===== INPUT MATERIAL

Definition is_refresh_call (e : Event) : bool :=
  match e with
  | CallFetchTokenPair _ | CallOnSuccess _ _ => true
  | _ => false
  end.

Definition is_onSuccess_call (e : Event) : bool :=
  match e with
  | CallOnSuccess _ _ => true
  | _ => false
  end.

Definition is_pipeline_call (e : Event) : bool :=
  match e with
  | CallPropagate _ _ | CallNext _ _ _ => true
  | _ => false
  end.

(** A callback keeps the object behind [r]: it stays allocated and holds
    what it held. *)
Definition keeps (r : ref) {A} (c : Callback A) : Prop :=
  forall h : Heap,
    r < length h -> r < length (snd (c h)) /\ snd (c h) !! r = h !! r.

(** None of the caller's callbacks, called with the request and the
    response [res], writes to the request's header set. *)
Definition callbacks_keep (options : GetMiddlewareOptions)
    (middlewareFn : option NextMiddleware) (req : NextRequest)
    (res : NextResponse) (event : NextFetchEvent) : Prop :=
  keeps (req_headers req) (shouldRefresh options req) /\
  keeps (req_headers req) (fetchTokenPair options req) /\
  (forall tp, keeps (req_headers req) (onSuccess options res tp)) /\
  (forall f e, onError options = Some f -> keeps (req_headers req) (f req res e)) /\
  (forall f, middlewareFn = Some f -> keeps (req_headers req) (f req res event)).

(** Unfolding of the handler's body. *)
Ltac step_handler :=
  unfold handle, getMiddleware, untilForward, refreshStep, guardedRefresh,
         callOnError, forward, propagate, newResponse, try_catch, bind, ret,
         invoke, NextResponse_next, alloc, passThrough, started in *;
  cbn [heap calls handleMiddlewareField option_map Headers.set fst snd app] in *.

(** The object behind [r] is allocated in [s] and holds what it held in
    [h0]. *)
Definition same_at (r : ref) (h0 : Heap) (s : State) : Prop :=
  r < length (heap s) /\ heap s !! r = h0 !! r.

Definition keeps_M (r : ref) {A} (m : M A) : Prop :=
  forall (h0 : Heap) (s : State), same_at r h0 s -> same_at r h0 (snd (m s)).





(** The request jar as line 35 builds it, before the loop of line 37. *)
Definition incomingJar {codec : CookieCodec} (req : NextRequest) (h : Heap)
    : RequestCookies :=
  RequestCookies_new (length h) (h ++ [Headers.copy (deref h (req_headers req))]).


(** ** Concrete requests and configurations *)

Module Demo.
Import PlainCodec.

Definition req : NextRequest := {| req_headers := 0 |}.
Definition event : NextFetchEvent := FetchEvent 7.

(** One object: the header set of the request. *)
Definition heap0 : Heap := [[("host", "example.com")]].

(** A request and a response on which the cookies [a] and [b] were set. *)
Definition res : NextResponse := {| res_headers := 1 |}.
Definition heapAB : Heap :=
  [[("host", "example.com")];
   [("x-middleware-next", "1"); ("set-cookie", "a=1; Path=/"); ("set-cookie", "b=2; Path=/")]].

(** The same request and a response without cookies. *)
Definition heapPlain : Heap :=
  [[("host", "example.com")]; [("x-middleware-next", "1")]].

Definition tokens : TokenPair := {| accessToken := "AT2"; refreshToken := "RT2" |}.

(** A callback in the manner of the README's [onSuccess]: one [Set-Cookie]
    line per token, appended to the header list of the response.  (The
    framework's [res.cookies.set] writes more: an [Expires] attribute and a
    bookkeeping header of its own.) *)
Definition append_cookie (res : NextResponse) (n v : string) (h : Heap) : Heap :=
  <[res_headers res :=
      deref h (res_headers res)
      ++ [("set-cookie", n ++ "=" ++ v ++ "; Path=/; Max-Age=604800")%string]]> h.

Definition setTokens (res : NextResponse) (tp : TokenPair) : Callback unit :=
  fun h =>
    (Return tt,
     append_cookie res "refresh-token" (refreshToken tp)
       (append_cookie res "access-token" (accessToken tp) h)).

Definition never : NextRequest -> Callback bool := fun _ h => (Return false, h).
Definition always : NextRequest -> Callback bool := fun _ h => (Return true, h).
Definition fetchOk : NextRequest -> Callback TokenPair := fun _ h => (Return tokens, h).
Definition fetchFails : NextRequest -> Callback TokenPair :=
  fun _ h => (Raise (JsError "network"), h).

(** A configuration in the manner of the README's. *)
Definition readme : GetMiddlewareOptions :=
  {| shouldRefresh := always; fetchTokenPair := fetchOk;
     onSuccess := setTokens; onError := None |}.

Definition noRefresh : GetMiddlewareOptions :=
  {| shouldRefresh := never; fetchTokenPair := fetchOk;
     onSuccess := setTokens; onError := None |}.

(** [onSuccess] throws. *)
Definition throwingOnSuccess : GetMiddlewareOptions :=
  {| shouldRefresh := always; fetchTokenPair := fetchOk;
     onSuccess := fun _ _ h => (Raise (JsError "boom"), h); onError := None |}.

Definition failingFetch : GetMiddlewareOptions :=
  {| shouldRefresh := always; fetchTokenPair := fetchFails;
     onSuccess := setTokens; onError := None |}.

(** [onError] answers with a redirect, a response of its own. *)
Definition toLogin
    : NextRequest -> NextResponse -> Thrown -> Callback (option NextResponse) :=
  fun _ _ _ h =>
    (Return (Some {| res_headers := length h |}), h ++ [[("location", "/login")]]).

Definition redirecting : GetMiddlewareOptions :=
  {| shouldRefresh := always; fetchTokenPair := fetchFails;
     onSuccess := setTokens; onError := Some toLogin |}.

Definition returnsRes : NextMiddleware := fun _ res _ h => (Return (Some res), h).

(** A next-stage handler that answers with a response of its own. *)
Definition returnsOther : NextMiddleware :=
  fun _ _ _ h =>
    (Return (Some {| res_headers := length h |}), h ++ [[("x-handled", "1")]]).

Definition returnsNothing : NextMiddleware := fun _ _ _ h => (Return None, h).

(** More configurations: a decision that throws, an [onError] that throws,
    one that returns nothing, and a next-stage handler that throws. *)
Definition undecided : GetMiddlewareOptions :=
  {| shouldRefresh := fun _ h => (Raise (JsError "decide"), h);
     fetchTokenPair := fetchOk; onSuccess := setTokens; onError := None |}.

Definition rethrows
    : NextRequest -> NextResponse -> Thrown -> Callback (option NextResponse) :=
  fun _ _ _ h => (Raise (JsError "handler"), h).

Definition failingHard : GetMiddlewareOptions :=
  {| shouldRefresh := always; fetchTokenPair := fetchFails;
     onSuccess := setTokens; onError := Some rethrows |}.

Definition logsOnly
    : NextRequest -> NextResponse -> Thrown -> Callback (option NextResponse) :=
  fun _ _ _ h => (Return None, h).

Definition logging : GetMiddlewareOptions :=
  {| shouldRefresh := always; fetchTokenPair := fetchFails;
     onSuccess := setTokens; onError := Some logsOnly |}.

==========

Output each line of the listing in which the string "what" is found.

    what it held. *)
(** The object behind [r] is allocated in [s] and holds what it held in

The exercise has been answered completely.